Assignment: The entries that follow include a run beginning at the line with "rewrite <- Hid." and ending at the line with "cancel_plan j = Ok p ->"; restate that run word for word and leave the rest out.

Given information:
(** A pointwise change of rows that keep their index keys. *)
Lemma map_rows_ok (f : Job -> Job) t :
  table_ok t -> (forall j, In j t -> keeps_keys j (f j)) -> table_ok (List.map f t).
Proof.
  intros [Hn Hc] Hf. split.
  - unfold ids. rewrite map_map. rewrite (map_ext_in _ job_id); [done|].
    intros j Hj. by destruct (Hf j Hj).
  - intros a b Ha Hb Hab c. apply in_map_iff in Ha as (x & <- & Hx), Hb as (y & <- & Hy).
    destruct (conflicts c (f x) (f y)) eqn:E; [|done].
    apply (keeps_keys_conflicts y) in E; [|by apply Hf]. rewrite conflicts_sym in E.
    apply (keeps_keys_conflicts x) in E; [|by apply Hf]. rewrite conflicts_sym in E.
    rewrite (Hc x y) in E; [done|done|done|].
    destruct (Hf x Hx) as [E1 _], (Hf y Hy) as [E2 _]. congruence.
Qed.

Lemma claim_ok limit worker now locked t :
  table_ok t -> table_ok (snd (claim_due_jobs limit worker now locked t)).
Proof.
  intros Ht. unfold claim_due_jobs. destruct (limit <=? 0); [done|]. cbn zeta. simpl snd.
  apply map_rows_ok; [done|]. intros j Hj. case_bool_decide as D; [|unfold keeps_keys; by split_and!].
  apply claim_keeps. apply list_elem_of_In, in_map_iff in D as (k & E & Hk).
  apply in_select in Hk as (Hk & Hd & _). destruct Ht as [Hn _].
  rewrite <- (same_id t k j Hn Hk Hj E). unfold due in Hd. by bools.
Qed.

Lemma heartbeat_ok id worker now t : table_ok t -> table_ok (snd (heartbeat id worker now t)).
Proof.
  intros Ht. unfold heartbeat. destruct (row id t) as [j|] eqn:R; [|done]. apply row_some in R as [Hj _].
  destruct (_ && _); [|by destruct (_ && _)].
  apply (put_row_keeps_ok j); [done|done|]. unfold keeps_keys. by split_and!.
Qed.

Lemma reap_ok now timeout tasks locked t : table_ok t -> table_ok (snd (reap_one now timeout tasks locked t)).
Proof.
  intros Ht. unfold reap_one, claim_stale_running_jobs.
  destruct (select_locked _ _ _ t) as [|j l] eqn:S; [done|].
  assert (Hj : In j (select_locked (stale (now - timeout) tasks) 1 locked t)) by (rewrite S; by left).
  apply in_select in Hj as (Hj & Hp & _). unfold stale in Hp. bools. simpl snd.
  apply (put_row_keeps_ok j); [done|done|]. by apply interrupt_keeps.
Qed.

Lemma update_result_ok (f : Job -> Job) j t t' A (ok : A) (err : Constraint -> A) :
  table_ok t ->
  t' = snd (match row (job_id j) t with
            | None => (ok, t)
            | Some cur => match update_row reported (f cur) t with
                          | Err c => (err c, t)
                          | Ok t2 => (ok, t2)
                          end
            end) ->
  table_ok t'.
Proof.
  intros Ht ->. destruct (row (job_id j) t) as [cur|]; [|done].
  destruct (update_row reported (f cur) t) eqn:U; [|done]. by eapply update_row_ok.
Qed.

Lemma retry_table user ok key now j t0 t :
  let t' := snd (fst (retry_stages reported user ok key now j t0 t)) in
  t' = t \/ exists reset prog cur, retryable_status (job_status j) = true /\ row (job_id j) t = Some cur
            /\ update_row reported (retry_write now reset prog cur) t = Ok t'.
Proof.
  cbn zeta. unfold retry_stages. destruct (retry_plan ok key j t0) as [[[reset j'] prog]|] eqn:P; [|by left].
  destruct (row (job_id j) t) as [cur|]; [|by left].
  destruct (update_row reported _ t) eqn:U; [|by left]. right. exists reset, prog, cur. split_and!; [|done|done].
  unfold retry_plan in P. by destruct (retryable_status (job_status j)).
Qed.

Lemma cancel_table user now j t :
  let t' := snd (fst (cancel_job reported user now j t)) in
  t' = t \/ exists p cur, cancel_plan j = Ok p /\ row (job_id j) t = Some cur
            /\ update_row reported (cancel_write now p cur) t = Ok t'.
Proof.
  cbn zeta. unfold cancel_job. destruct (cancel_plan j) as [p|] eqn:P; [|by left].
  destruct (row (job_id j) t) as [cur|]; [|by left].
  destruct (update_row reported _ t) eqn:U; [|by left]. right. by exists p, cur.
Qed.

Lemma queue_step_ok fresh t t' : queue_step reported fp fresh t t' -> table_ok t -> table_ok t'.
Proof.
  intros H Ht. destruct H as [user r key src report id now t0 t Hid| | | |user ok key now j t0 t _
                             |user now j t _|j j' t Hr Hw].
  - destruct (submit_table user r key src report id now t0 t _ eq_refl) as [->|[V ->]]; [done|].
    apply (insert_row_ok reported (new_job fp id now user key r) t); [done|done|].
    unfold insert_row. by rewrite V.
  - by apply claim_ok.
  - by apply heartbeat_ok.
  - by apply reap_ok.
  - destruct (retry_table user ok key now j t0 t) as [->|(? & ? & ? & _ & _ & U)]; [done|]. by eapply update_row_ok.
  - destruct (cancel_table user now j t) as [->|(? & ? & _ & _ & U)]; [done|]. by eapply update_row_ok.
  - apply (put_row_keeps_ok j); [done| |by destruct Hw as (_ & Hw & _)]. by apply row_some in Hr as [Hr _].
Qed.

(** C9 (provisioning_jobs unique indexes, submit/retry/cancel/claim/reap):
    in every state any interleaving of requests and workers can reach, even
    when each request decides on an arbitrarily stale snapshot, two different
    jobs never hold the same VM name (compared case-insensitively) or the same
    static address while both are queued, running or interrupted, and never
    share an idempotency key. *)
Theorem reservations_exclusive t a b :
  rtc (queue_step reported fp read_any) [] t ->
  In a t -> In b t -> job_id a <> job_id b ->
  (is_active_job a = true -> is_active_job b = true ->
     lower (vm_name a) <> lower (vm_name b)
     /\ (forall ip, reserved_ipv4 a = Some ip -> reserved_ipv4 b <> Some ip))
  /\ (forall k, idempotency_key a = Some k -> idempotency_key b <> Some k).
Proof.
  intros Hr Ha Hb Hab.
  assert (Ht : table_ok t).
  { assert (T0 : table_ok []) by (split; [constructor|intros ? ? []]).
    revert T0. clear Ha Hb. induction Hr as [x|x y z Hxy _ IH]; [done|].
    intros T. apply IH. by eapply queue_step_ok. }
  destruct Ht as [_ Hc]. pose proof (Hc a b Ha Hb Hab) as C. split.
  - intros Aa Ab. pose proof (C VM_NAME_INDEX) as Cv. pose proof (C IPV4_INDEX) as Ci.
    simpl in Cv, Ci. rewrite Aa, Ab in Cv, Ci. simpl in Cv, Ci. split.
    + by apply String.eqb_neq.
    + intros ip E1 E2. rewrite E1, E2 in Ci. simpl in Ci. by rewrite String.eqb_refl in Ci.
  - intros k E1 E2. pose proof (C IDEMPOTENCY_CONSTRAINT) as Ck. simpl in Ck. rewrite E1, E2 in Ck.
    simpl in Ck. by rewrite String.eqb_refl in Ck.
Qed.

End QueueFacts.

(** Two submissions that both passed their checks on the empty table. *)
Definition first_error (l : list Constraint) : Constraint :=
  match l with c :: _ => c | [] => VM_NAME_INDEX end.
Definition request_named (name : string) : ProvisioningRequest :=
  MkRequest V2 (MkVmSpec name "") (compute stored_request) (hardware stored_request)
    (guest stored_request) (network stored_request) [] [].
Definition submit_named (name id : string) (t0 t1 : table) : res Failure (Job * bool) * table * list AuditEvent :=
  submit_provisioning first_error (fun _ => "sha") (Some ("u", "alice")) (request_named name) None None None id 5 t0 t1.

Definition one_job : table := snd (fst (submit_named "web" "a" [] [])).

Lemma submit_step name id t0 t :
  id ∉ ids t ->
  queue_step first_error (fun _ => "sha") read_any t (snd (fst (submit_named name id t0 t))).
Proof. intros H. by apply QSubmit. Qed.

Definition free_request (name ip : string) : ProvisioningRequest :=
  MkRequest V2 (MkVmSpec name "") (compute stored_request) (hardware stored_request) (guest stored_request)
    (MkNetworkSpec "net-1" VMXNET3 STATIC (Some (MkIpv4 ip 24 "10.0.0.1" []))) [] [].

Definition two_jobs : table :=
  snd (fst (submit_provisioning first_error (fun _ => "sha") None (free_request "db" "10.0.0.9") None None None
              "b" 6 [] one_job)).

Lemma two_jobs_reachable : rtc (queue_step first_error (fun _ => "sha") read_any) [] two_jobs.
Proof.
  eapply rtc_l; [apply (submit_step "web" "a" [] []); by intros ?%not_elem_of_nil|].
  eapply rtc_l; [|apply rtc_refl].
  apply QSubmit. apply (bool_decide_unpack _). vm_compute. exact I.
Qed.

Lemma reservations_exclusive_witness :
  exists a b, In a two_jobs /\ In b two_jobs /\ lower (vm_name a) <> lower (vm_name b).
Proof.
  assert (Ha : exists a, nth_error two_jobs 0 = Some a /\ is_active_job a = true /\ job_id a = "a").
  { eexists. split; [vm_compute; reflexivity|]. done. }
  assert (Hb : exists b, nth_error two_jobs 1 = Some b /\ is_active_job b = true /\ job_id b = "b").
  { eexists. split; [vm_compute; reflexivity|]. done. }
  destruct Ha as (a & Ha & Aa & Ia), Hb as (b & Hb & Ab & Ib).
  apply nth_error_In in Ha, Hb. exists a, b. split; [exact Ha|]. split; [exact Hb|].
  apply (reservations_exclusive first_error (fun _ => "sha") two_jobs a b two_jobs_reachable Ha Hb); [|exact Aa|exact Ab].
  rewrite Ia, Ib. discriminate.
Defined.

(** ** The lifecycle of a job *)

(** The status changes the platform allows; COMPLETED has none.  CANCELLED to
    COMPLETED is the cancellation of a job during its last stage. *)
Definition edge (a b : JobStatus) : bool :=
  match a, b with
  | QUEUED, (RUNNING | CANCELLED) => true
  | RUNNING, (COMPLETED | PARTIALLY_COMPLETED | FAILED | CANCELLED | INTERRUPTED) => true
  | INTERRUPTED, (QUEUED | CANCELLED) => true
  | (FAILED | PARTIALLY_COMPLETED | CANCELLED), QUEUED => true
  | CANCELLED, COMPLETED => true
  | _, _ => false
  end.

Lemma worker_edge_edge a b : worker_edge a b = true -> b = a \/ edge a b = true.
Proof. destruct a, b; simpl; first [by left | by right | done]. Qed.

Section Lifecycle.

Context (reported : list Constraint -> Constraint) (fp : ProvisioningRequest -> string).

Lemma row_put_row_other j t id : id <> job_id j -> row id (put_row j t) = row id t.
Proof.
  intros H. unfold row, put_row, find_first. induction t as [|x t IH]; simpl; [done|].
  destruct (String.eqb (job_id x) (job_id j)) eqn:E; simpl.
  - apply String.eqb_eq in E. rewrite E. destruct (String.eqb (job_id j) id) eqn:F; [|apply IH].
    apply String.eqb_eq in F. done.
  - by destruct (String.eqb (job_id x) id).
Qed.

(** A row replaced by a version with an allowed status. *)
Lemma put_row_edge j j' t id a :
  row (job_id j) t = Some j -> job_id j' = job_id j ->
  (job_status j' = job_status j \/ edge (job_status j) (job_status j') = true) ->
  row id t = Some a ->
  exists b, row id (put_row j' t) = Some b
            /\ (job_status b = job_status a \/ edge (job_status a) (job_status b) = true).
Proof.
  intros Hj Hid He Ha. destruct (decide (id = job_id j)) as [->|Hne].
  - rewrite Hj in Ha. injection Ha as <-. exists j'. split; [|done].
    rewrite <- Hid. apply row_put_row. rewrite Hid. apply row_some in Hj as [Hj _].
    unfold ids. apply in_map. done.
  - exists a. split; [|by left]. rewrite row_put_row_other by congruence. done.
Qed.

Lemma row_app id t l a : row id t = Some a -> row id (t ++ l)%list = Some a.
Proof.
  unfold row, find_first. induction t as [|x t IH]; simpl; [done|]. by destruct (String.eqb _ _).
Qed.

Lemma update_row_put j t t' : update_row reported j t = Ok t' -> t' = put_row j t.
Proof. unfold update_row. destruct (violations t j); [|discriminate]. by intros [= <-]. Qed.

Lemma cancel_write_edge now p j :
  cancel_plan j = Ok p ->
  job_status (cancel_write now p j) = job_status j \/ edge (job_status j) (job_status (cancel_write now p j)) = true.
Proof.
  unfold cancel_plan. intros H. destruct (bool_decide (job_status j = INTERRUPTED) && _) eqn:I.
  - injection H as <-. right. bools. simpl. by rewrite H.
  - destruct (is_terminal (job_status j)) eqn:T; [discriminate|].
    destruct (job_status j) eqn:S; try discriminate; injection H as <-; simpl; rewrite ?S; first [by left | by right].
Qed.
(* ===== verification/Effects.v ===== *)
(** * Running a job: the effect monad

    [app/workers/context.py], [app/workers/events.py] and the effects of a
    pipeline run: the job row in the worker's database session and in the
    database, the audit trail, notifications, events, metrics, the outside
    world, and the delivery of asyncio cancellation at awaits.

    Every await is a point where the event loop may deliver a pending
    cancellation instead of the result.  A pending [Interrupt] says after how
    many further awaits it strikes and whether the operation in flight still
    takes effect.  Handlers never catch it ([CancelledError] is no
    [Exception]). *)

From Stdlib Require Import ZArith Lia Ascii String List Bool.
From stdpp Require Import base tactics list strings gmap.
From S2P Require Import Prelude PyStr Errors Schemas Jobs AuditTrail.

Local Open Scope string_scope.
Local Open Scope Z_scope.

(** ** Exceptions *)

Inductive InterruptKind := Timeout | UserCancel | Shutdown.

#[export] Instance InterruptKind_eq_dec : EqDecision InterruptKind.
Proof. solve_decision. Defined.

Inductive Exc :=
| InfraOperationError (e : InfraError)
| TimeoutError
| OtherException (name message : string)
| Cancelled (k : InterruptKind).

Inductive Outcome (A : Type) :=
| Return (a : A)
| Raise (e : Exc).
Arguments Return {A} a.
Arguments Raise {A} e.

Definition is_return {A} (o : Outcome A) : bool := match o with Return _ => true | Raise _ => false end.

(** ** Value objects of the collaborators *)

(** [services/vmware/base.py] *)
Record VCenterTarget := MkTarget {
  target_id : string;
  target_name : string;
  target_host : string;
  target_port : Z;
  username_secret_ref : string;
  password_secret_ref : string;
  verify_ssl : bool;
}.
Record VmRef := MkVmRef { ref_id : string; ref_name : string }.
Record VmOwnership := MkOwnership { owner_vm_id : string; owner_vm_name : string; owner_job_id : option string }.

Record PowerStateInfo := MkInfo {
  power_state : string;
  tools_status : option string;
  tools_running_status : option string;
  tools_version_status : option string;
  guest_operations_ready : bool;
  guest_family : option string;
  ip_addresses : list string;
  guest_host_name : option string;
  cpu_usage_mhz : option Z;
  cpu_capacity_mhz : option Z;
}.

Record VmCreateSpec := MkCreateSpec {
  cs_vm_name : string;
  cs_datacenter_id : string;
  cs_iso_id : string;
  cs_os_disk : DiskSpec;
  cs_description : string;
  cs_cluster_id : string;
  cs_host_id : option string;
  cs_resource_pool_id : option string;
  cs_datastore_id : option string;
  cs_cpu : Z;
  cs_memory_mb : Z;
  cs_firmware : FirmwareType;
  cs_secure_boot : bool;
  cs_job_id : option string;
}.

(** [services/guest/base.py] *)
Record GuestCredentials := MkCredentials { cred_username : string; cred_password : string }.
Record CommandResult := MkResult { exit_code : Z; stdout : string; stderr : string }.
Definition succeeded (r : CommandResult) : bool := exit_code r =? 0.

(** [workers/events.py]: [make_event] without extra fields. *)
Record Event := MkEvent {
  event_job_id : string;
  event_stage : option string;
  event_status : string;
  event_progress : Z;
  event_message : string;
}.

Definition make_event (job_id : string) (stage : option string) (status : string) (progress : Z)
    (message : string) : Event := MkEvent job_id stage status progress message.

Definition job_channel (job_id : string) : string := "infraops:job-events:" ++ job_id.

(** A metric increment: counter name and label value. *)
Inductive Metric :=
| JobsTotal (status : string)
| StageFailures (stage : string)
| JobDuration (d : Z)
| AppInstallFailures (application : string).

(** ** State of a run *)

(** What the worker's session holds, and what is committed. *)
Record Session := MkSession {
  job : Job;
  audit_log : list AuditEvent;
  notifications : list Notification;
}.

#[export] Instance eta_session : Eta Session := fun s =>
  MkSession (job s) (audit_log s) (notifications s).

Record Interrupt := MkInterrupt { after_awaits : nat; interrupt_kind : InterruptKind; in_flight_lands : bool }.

Answer space:
    rewrite <- Hid. apply row_put_row. rewrite Hid. apply row_some in Hj as [Hj _].
    unfold ids. apply in_map. done.
  - exists a. split; [|by left]. rewrite row_put_row_other by congruence. done.
Qed.

Lemma row_app id t l a : row id t = Some a -> row id (t ++ l)%list = Some a.
Proof.
  unfold row, find_first. induction t as [|x t IH]; simpl; [done|]. by destruct (String.eqb _ _).
Qed.

Lemma update_row_put j t t' : update_row reported j t = Ok t' -> t' = put_row j t.
Proof. unfold update_row. destruct (violations t j); [|discriminate]. by intros [= <-]. Qed.

Lemma cancel_write_edge now p j :
  cancel_plan j = Ok p ->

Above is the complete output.